→ Assignment
Using the records below, write out again exactly the lines that begin at the line containing "- [Node]: the" and end at the line containing "function on the", and no other lines.

→ Task input
Content starts

(* ===== verification/Prelude.v ===== *)
(** * Zodiac, a replicated key-value store: verification library

    Zodiac is a key-value store replicated with Raft.  A client sends JSON
    requests to an HTTP server on each node; the node's handler turns a request
    into a command, submits it to Raft and waits; once the command is committed,
    the apply loop of every node executes it on its in-memory store, answers the
    handler that waits on this node and pushes events to the watchers.  Leases tie
    keys to a deadline, snapshots compact the log, and an address book lets nodes
    and clients find each other.

    ** The parts and the files that model them

    - [Prelude] (this file): the outcome of a Go computation ([go]: a value, a
      panic, or blocked for ever), int64 with its wrap-around ([wrap64]), the hint
      databases and tactics, and lemmas on lists and maps.
    - [GoLib]: what the sources use of Go and its standard library: prefixes of
      strings, [strconv], sorting, the unspecified iteration order of maps
      ([MapOrder], a permutation), buffered channels, indexing, remainder.
    - [Utf8], [Json]: what Go does with strings and JSON: decoding and encoding of
      UTF-8, the printer of encoding/json with its escapes, a parser for all of
      JSON with the nesting limit, and their round trips.
    - [Schema]: JSON forms of Go types.  [JSONValue] is what encoding/json does with
      a type, [JSONLaws] what it promises; a struct is given by its list of
      members ([schema]) and gets its form and its laws from them ([Struct]).
    - [Api]: the types of src/api/api.go.
    - [DataStore]: every method of src/kvservice/datastore.go and the invariant
      [wf] that ties the two directions of the key/lease association together.
    - [StoreSpec]: what the store promises.  The interface [StoreOps] has two
      instances, the store and a specification with one map; [abs] relates them.
    - [Paging]: cursor-based listing.
    - [Watch]: the ring buffer ([EventBuffer]) and the subscriptions ([WatchSubs])
      of src/kvservice/watch.go.
    - [Command]: src/kvservice/command.go.
    - [StateMachine]: the locked section of [handleCommand] (duplicate detection,
      execution, revision) as [applyCommand] on the replicated fields, and the
      events of an applied command ([commandEvents]).
    - [Replication]: logs of commands: replicas that apply the same log, duplicate
      requests, revisions.
    - [WatchLog]: the events of a log against the store it leads to.
    - [Codec]: what the code relies on of encoding/gob, a class with a round-trip
      law and an instance for every countable type.
    - [Snapshot]: [encodeSnapshot], [decodeSnapshot] and restoring.
    - [Peers]: the address book, its persistence and committed config changes; the
      durable store of the Raft library is the class [RaftStorage].
    - [Messages]: the JSON forms of the API types and of the stored peers, from the
      struct tags, and bodies as bytes.
    - [Saves]: several calls of [savePeers] at once, as a step relation ([sstep]) in
      which reading the book and writing the storage are apart.
    - [KVService]: the service of one node: state, mutex, commit subscriptions with
      their channels, [handleCommand], [maybeSnapshot], [handleSnapshot], the
      inputs of [runUpdater] ([updaterStep]), the lease expiry tick.
    - [Leases]: deadlines, the tick of the expiry loop and its command.
    - [Commits]: runs of one node as sequences of events, and what a waiting handler
      receives.
    - [Handlers]: the HTTP handlers as programs ([prog]) whose steps interleave with
      the rest of the node ([hrun]); the events of a run are tagged as the handler's
      own or not.
    - [Cluster]: nodes over one Raft log, as a step relation ([cstep]), with the
      handlers that hold a node's mutex over several steps.
    - [Sse]: the watch handler, the text of an event stream with the JSON of its
      events, and the client's reader.
    - [TextStore]: which text the store holds and the replies and events carry.
    - [Client]: src/kvclient/kvclient.go on decoded messages.
    - [Wire]: the same requests as bytes: src/kvservice/json.go, [sendJSONRequest] and
      the loop of [send] over it ([sendRequest]).
    - [WatchClient]: [Watch] of the client, its URL and how the server reads it.
    - [Server]: src/config/config.go, the join protocol of
      src/cmd/zodiacServer/main.go, [splitAddrs] of src/cmd/zodiacClient/main.go.
    - [Cli]: the main function of src/cmd/zodiacClient/main.go.
    - [Node]: the main function of src/cmd/zodiacServer/main.go: the peers it
      dials, the dial loop, start and stop; [ServeHTTP] and [Shutdown].

    ** How the code is modelled

    A method that runs under a lock from its first to its last statement is a
    function on the state.  What a method takes from its surroundings is an
    argument: the clock, the iteration order of maps, the answers of Raft and of
    the network.  In [KVService] and [Handlers] the mutex is explicit, so a
    second lock by its holder blocks.  The actions of the apply loop are atomic in
    [Commits] and [Cluster]; between them, handlers subscribe, receive, watch and
    change the address book in any order, and in [Cluster] a handler may hold the
    mutex.  Every mutation of the store happens in the apply loop, so finer steps
    would not be observable in the store; for a watcher they are, so [Sse] has
    the buffering and the delivery of an event, the subscription and the replay of a
    watch as steps of their own.

    JSON is modelled down to bytes.  A number of the model is the text of its
    literal; a field is found by its name up to case, as the decoder does; decoding
    writes into the value it is given and goes on after a type error.  Slices are
    lists and maps are finite maps, so whether a value is nil is not in the
    model: what the encoder prints for an empty one is an argument ([nilness]), and
    the theorems hold for every choice.  The elements of a slice are decoded into
    zero values: encoding/json may reuse what is left in the array of a slice that
    is decoded into twice, which in the sources can only be the response variable
    of a request that is retried after a response with a non-empty slice, and
    redirects have none.  The texts of decoding errors are a parameter ([ErrorText]), as is
    the parser of media types.

    Raft is not part of the sources.  The steps of [Cluster] state what the code
    relies on: one log of committed entries that only grows and is delivered in
    order and without gaps, snapshots that come from [InstallSnapshot] of some
    node, replay after a restart.  [Handlers] assumes nothing about the index that
    [Submit] returns.

    ** What the theorems show

    - The store ([store_refines_spec], [revoke_exact], [paging_partitions_list],
      [page_exact]): any sequence of operations behaves as the specification;
      revoking a lease deletes exactly its keys; paging reads every key once.
    - Leases ([expiry_is_exact], [lease_deadline], [grant_reply_is_new_lease]).
    - The replicated state machine ([replicas_converge], [retries_have_no_effect],
      [duplicates_exact], [revisions_count_mutations]): replicas agree, retried
      requests change nothing, revisions count mutations.
    - Watches ([replay_last_events], [replay_complete], [delivery_never_blocks],
      [watch_stream_describes_store], [resume_catches_up], [wire_roundtrip],
      [watch_end_to_end]): events describe the store, resuming at a command boundary
      loses nothing that is still buffered, and a client receives, in any
      interleaving, the replayed events and what its queue lets through.
    - Snapshots ([snapshot_roundtrip], [compaction_sound],
      [snapshot_cancels_covered]).
    - One node and the cluster ([command_reaches_its_handler],
      [received_is_applied], [waits_until_touched], [reply_is_applied_result],
      [nodes_agree], [apply_loop_progress]): nodes that have applied the same
      entries agree; the apply loop goes on unless a members handler holds the
      mutex; a reply comes from the index of the handler's own command.
    - Requests as bytes ([request_end_to_end], [sendRequest_refines],
      [accepted_request_typed], [unknown_member_refused], [text_in_text_out],
      [watch_request_arrives]): the client gets the reply the leader built; the loop
      over bytes refines the loop over messages; only JSON without unknown members
      is accepted, what is accepted is well typed, the
      store holds only UTF-8, and so its replies and events survive JSON.
    - Address book and join ([address_book_survives_restart],
      [peer_list_follows_changes], [join_effect], [stored_book_is_past]).
    - A node's process ([config_roundtrip], [dials_each_peer_once],
      [dial_terminates], [restart_same_node], [shutdown_once]).
    - The client ([send_finds_leader], [send_safe], [refresh_keeps_leader_valid]) and
      its command line ([cli_get], [cli_list_prints_all]).
    - Behaviour that differs from what the comments and the README say:
      [members_deadlocks], [no_snapshot_is_ever_taken], [ok_for_another_command],
      [resubscribing_panics], [keepalive_of_missing_lease_is_ok],
      [renewal_does_not_stop_expiry],
      [second_process_is_refused], [failed_join_is_nil],
      [follower_learns_no_address], [long_event_ends_stream], [later_change_lost],
      [watch_prefix_not_escaped], [put_arrives_as_utf8], [refusal_text_is_lost],
      [cli_no_address_panics].

    ** Bounds and fuel

    Theorems about counters assume fewer than 2^63 log entries, the range of the
    revision and lease counters.  [pages] and [send] take fuel because the source
    loops have no bound of their own; [paging_partitions_list] and
    [send_finds_leader] show how much is enough (one request more than there are
    keys; one attempt per address).  [runProg] takes seven steps for the longest
    branch of a join.  The JSON parser takes a unit of fuel per value and per element;
    [parse_fuel] shows that twice the length of the text and one is never
    used up.  A dial has time for 19 tries in its 30 seconds
    ([dial_terminates]).  A query is parsed with as much fuel as it has characters.
    The line limit of the event reader is the 64 KiB of
    [bufio.Scanner].

    ** Not modelled

    The Raft library, and the methods of [KVService] that only forward to it; the
    bytes of gob (a class with its law); the HTTP server and client below request
    and response; flag parsing, logging, timers and signals; [DelayNextHTTPResponse]
    and the other helpers of tests.  The deadlines of leases are kept in the model,
    but their relation to real time is not.

    ** Next

    In this order: the apply loop in steps finer than a whole command, with the
    handlers of [Handlers] between them; the cluster of [Cluster] with the clients of
    [Wire] on top, so that a history of requests can be compared with an atomic
    store; the reader of the event stream against a connection that is cut. *)

From stdpp Require Export base numbers list gmap sets strings sorting fin_maps.
From Stdlib Require Export ZArith Lia.

#[global] Open Scope Z_scope.

(** ** Outcome of a Go computation *)

Inductive go (A : Type) : Type :=
| Ret (a : A)
| Panic (msg : string)
| Block.
Arguments Ret {A} a.
Arguments Panic {A} msg.
Arguments Block {A}.

Definition go_bind {A B} (m : go A) (k : A -> go B) : go B :=
  match m with
  | Ret a => k a
  | Panic msg => Panic msg
  | Block => Block
  end.

Declare Scope go_scope.
Delimit Scope go_scope with go.
Notation "'let!' x := m 'in' k" := (go_bind m (fun x => k))
  (at level 10, x pattern, m at level 100, k at level 200) : go_scope.
#[global] Open Scope go_scope.

(** ** int64 *)

Definition int64_min : Z := -9223372036854775808.
Definition int64_max : Z := 9223372036854775807.
Definition in_int64 (z : Z) : Prop := int64_min <= z <= int64_max.
#[export] Instance in_int64_dec z : Decision (in_int64 z).
Proof. unfold in_int64. apply _. Defined.

Definition wrap64 (z : Z) : Z := (z + 2 ^ 63) `mod` 2 ^ 64 - 2 ^ 63.

Lemma wrap64_id z : in_int64 z -> wrap64 z = z.
Proof. unfold in_int64, wrap64, int64_min, int64_max. intros. rewrite Z.mod_small; lia. Qed.

Lemma wrap64_shift z : ∃ k, wrap64 z = z - k * 2 ^ 64.
Proof.
  exists ((z + 2 ^ 63) / 2 ^ 64). unfold wrap64. pose proof (Z.div_mod (z + 2 ^ 63) (2 ^ 64)). lia.
Qed.

Lemma wrap64_range z : in_int64 (wrap64 z).
Proof.
  unfold in_int64, wrap64, int64_min, int64_max.
  pose proof (Z.mod_pos_bound (z + 2 ^ 63) (2 ^ 64)). lia.
Qed.

(** ** Automation shared by the components *)

Create HintDb zodiac.
Create Rewrite HintDb zodiac_rw.

(** Case analysis on every [match], [if] and [decide] of the goal. *)
Ltac case_all := repeat (case_match || case_decide); simplify_eq/=.

(** Split a hypothesis [let! x := m in k = Ret b] into its steps. *)
Ltac go_inv :=
  repeat match goal with
  | H : go_bind ?m _ = Ret _ |- _ =>
      let E := fresh "E" in destruct m eqn:E; simpl in H; [| discriminate H ..]
  | H : Ret _ = Ret _ |- _ => injection H as H
  | H : Panic _ = Ret _ |- _ => discriminate H
  | H : Block = Ret _ |- _ => discriminate H
  end.

(** ** Lists *)

Section lists.
Context {A : Type}.
Implicit Types (l : list A) (x : A).

(** The suffix of [l] of length at most [n]. *)
Definition lastn (n : nat) l : list A := drop (length l - n) l.

Lemma length_lastn n l : length (lastn n l) = Nat.min n (length l).
Proof. unfold lastn. rewrite length_drop. lia. Qed.

Lemma lastn_all n l : (length l <= n)%nat -> lastn n l = l.
Proof. intros. unfold lastn. by replace (length l - n)%nat with 0%nat by lia. Qed.

Lemma lastn_snoc n l x : lastn (S n) (l ++ [x]) = lastn n l ++ [x].
Proof.
  unfold lastn. rewrite length_app. simpl.
  replace (length l + 1 - S n)%nat with (length l - n)%nat by lia.
  rewrite drop_app_le by lia. done.
Qed.

Lemma lastn_lastn_app n l l' : lastn n (lastn n l ++ l') = lastn n (l ++ l').
Proof.
  unfold lastn. rewrite !length_app, !length_drop.
  destruct (decide (length l <= n)%nat) as [Hle|Hgt].
  { replace (length l - n)%nat with 0%nat by lia. rewrite drop_0. by rewrite Nat.sub_0_r. }
  replace (length l + length l' - n)%nat
    with ((length l - n) + (length l - (length l - n) + length l' - n))%nat by lia.
  rewrite <-drop_drop. f_equal. rewrite drop_app_le by lia. done.
Qed.

Lemma elem_of_lastn n l x : x ∈ lastn n l -> x ∈ l.
Proof. intros. rewrite <-(take_drop (length l - n) l). apply elem_of_app. by right. Qed.

End lists.

Lemma filter_true {A} (P : A -> Prop) `{∀ x, Decision (P x)} (l : list A) :
  Forall P l -> filter P l = l.
Proof. induction 1; [done|]. rewrite filter_cons_True by done. by f_equal. Qed.

Lemma filter_none {A} (P : A -> Prop) `{∀ x, Decision (P x)} (l : list A) :
  Forall (λ x, ¬ P x) l -> filter P l = [].
Proof. induction 1; [done|]. by rewrite filter_cons_False. Qed.

(** ** Maps *)

(** The elements of a list of maps have no key in common. *)
Definition maps_disjoint {K A} `{Countable K} (ms : list (gmap K A)) : Prop :=
  ∀ i j m1 m2, ms !! i = Some m1 -> ms !! j = Some m2 -> i ≠ j -> m1 ##ₘ m2.

Lemma maps_disjoint_cons {K A} `{Countable K} (m : gmap K A) ms :
  maps_disjoint (m :: ms) ->
  maps_disjoint ms ∧ ∀ j m', ms !! j = Some m' -> m ##ₘ m'.
Proof.
  intros Hd. split.
  - intros i j m1 m2 H1 H2 Hij. eapply (Hd (S i) (S j)); [done|done|lia].
  - intros j m' Hm. by eapply (Hd 0%nat (S j)).
Qed.

Lemma union_list_subseteq {K A} `{Countable K} (ms : list (gmap K A)) j m :
  maps_disjoint ms -> ms !! j = Some m -> m ⊆ ⋃ ms.
Proof.
  revert j. induction ms as [|m' ms IH]; intros j Hms Hm; [done|].
  apply maps_disjoint_cons in Hms as [Hd Hm']. destruct j as [|j]; simplify_eq/=.
  - apply map_union_subseteq_l.
  - etrans; [by eapply IH|]. apply map_union_subseteq_r, map_disjoint_union_list_r.
    apply Forall_lookup. intros i r Hr. symmetry. eauto.
Qed.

Content ends

→ Result of the exercise
    - [Node]: the main function of src/cmd/zodiacServer/main.go: the peers it
      dials, the dial loop, start and stop; [ServeHTTP] and [Shutdown].

    ** How the code is modelled

    A method that runs under a lock from its first to its last statement is a
    function on the state.  What a method takes from its surroundings is an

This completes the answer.